[endian] Some suggestions

newer
Serialize a an image with Boost &...

Tatsuyuki Ishi

10 Apr 2016 10 Apr '16

3:03 a.m.

Mr. Beman, Here are some suggestions for the endian library. 1. Bring back float: make a proper reason for abandon You told about NaN: but it shouldn't apply since you store it in char buffer. Provide a proper reason: float is still needed since this is the only library that wraps details (platform endianness detection+compiler builtin optimizations). Float points are indispensable in data formats. I have to do a reinterpret_cast now as a workaround. 2. Remove n_bits(endian buffers): completely useless This just look like an alternative to sizeof, and always /8'd when used. What's the meaning of that? 3. Minor API suggestions Move operator type to endian_buffer: it's not related to arithmetic but just used because it can act like an integer. Non-const data(): I'm tired to do reinterpret_cast. Look at C++11 vector for a reference. Move stream operators to endian_arithmetic: I first thought that was for reading binary. That's basically unused.

Show replies by date

Beman Dawes

10 Apr 10 Apr

1:18 p.m.

On Sat, Apr 9, 2016 at 11:03 PM, Tatsuyuki Ishi wrote:

...

Mr. Beman, Here are some suggestions for the endian library.
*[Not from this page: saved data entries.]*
(** The answer to a listing from entry [k]. *)
Definition answer (h : cls_queue_head) (f : Z) (es : list (list Z)) (k : nat) (max : Z) : cls_queue_list_ret :=
  let n := Nat.min (Z.to_nat max) (length es - k) in
  ListRet (bool_decide (k + n < length es)%nat) (to_str (mark h (at_entry f es (k + n)))) (listed h (at_entry f es k) (take n (drop k es))).

Lemma list_entries_ok h o f es k m max : ring h (data o) f es -> names h f es m k -> 0 < max < 2 ^ 64 ->
  queue_list_entries max m h o = Ok (inl (answer h f es k max), o).
Proof.
  intros Hr Hm Hmax. destruct (ring_geometry _ _ _ _ _ Hr) as (Hg & H31 & _). unfold queue_list_entries, answer.
  rewrite (ring_empty_test _ _ _ _ _ Hr). destruct (Z.eqb_spec (zlen (stream es)) 0) as [E | E].
  { apply stream_nil in E as ->. assert (k = 0%nat) as -> by (destruct Hm as [[_ ->] | (_ & Hk & _)]; [done | cbn in Hk; lia]).
    rewrite Nat.min_0_r. cbn. rewrite (rg_front _ _ _ _ _ Hr). unfold at_entry. cbn. by rewrite Z.add_0_r. }
  assert (es <> []) as Hes by (by rewrite <- stream_nil). pose proof (list_start h (data o) f es k m Hr Hes Hm) as (Es & cont & wrap & Hread & Ec).
  cbv zeta in Es, Ec. rewrite Es in *. rewrite Ec. clear Ec. pose proof (at_entry_bounds f es k) as Hb. pose proof (stream_from f es k) as Hlen.
  pose proof (rg_fits _ _ _ _ _ Hr) as Hfit. pose proof (zlen_nonneg (stream (drop k es))).
  destruct (list_chunks_ok h Hg H31 o max (f + zlen (stream es)) Hmax (rg_tail _ _ _ _ _ Hr) (S (S (Z.to_nat (queue_size h))))
    (Listing false false 0 0 [] [] []) (drop k es) (at_entry f es k) (at_entry f es k) cont wrap)
    as (done & rest & next & tr & E1 & Ed & En & Hcase).
  - apply pending_none.
  - by apply holds_from, Hr.
  - lia.
  - lia.
  - lia.
  - eapply Forall_impl; [by apply Forall_drop, (ring_small _ _ _ _ Hr) |]. cbn. lia.
  - cbn. lia.
  - done.
  - unfold cap in *. lia.
  - unfold mbind, cls_bind, mret, cls_ret. rewrite E1. cbn [entries app num_ops] in *. rewrite En, (rg_tail _ _ _ _ _ Hr).
    assert (length es - k = length done + length rest)%nat as El by (rewrite <- length_drop, Ed, length_app; done).
    set (n := Nat.min (Z.to_nat max) (length es - k)).
    assert (done = take n (drop k es)) as ->.
    { rewrite Ed. assert (n = length done) as ->; [| by rewrite take_app_length].
      unfold zlen in Hcase. destruct Hcase as [[_ Hn] | (_ & -> & Hn)]; cbn [length] in *; lia. }
    rewrite <- at_entry_add. do 4 f_equal. pose proof (at_entry_bounds f es (k + n)) as Hb2. pose proof (at_entry_end f es (k + n)) as Hend.
    rewrite mark_eqb by (done || lia). destruct Hcase as [[-> Hn] | (-> & -> & Hn)]; cbn [andb].
    + destruct (Z.eqb_spec (at_entry f es (k + n)) (f + zlen (stream es))) as [Ee | Ee]; cbn [negb]; symmetry; [apply bool_decide_eq_false | apply bool_decide_eq_true]; lia.
    + symmetry. apply bool_decide_eq_false. rewrite length_take, length_drop in El. cbn [length] in El. lia.
Qed.

(** ** The queue is a first-in, first-out queue *)

Lemma fits_no_fill h es ds : zlen (stream (es ++ ds)) <= cap h -> ~ exact_fill h es ds.
Proof.
  intros Hfit (p & q & -> & _ & Hq & E). rewrite app_assoc, stream_app, zlen_app in Hfit.
  apply Hq, stream_nil. pose proof (zlen_nonneg (stream q)). lia.
Qed.

(** A request names an entry by its number, counted from the front; the client
    has the marker of the entry from a listing, [None] is the empty marker. *)
Inductive request :=
  | Enqueue (ds : list (list Z))
  | List_entries (k : option nat) (max : Z)
  | Remove_entries (k : nat).

Inductive response := Done | Listed (r : cls_queue_list_ret) | Failed (e : Z).

(** The abstract queue: the position of the front in the stream, and the entries.
    A call to enqueue fails when the queue is full, also if it adds nothing. *)
Definition fifo : Type := Z * list (list Z).

Definition fifo_serve (h : cls_queue_head) (q : fifo) (r : request) : response * fifo :=
  let '(f, es) := q in
  match r with
  | Enqueue ds => if (zlen (stream es) <? cap h) && (zlen (stream (es ++ ds)) <=? cap h) then (Done, (f, es ++ ds)) else (Failed (- ENOSPC), q)
  | List_entries k max => (Listed (answer h f es (default O k) max), q)
  | Remove_entries k => (Done, (at_entry f es k, drop k es))
  end.

(** The calls with such answers.  Left out are to enqueue entries of which the
    first ones fill the ring exactly (see the end of this file), to list no
    entries ([max] = 0), and to list from the end of a full queue, whose marker has
    the offset of the front. *)
Definition request_ok (h : cls_queue_head) (q : fifo) (r : request) : Prop :=
  let '(f, es) := q in
  match r with
  | Enqueue ds => Forall (fun e => zlen e < 2 ^ 32) ds /\ ~ exact_fill h es ds
  | List_entries k max => 0 < max < 2 ^ 64 /\ (forall i, k = Some i -> (i <= length es)%nat /\ ~ (zlen (stream es) = cap h /\ i = length es))
  | Remove_entries k => True
  end.

Definition finish {A} (f : A -> response) (r : res ((A + Z) * object)) : res (response * object) :=
  match r with
  | Ok (inl a, o) => Ok (f a, o)
  | Ok (inr e, o) => Ok (Failed e, o)
  | Fault => Fault
  | NoFuel => NoFuel
  end.

Definition serve (h : cls_queue_head) (q : fifo) (r : request) (o : object) : res (response * object) :=
  let '(f, es) := q in
  match r with
  | Enqueue ds => finish (fun _ => Done) (call (cls_queue_enqueue osd_max_object_size ds) o)
  | List_entries k max =>
      finish Listed (call (cls_queue_list_entries max (match k with Some k => to_str (mark h (at_entry f es k)) | None => [] end)) o)
  | Remove_entries k => finish (fun _ => Done) (call (cls_queue_remove_entries osd_max_object_size (to_str (mark h (at_entry f es k)))) o)
  end.

(** [h] and [h'] are heads of the same ring. *)
Definition same_ring (h h' : cls_queue_head) : Prop := max_head_size h = max_head_size h' /\ queue_size h = queue_size h'.

Lemma same_ring_mark h h' a : same_ring h h' -> mark h a = mark h' a.
Proof. intros [E1 E2]. unfold mark, cap. by rewrite E1, E2. Qed.

Lemma same_ring_cap h h' : same_ring h h' -> cap h = cap h'.
Proof. intros [E1 E2]. unfold cap. by rewrite E1, E2. Qed.

Lemma listed_same h h' p es : same_ring h h' -> listed h p es = listed h' p es.
Proof. intros Hs. revert p. induction es as [| e es IH]; intros p; cbn [listed]; [done |]. by rewrite IH, (same_ring_mark _ _ _ Hs). Qed.

Lemma answer_same h h' f es k max : same_ring h h' -> answer h f es k max = answer h' f es k max.
Proof. intros Hs. unfold answer. by rewrite (listed_same _ _ _ _ Hs), (same_ring_mark _ _ _ Hs). Qed.

Lemma serve_ok h0 h q r o : same_ring h0 h -> queue h o q.1 q.2 -> request_ok h0 q r ->
  exists o' h', serve h0 q r o = Ok ((fifo_serve h0 q r).1, o') /\ same_ring h0 h' /\ queue h' o' (fifo_serve h0 q r).2.1 (fifo_serve h0 q r).2.2.
Proof.
  intros Hs Hq. destruct q as [f es]. cbn [fst snd] in Hq. pose proof (same_ring_cap _ _ Hs) as Ec. destruct r as [ds | k max | k]; cbn [request_ok fifo_serve serve].
  - intros (Hsmall & Hx). pose proof (rg_fits _ _ _ _ _ (proj2 Hq)) as Hfits.
    destruct ((zlen (stream es) <? cap h0) && (zlen (stream (es ++ ds)) <=? cap h0)) eqn:E; [apply andb_prop in E as [Hfree Hfit] | apply andb_false_iff in E as Hfull].
    + destruct (cls_enqueue_ok _ ds h o f es Hq) as (o' & -> & _ & Hq'); [lia | lia |]. by exists o', (set_tail (mark h (f + zlen (stream (es ++ ds)))) h).
    + rewrite (cls_enqueue_full _ ds h o f es Hq); [by exists o, h | lia | | done]. unfold exact_fill in *. by rewrite <- Ec.
  - intros [Hmax Hk]. assert (names h f es (match k with Some k => to_str (mark h0 (at_entry f es k)) | None => [] end) (default O k)) as Hn.
    { destruct k as [k |]; [right | by left]. cbn [default]. rewrite (same_ring_mark _ _ _ Hs), <- Ec. split; [done |]. by apply Hk. }
    exists o, h. unfold call, cls_queue_list_entries, mbind, cls_bind. rewrite (queue_read _ _ _ _ _ Hq).
    rewrite (list_entries_ok h o f es _ _ max (proj2 Hq) Hn Hmax). cbn [finish fst snd]. by rewrite (answer_same _ _ _ _ _ _ Hs).
  - intros _. rewrite (same_ring_mark _ _ _ Hs). destruct (cls_remove_ok _ k h o f es Hq) as (o' & -> & _ & Hq'). by exists o', (set_front (mark h (at_entry f es k)) h).
Qed.

Fixpoint serve_all (h : cls_queue_head) (q : fifo) (rs : list request) (o : object) : res (list response * object) :=
  match rs with
  | [] => Ok ([], o)
  | r :: rs =>
      '(a, o) ← serve h q r o;
      '(l, o) ← serve_all h (fifo_serve h q r).2 rs o;
      Ok (a :: l, o)
  end.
1. Bring back float: make a proper reason for abandon You told about NaN: but it shouldn't apply since you store it in char buffer.

The problem isn't when storing into the char buffer, but later on a different machine or compiler when the char buffer has to be converted to a float type. In testing, I even ran into a case were on the same machine and compiler the float data failed to round-trip correctly if the program that created the file was compiled with a different set of optimization options that the program the read the file.

...

Provide a proper reason: float is still needed since this is the only library that wraps details (platform endianness detection+compiler builtin optimizations). Float points are indispensable in data formats. I have to do a reinterpret_cast now as a workaround.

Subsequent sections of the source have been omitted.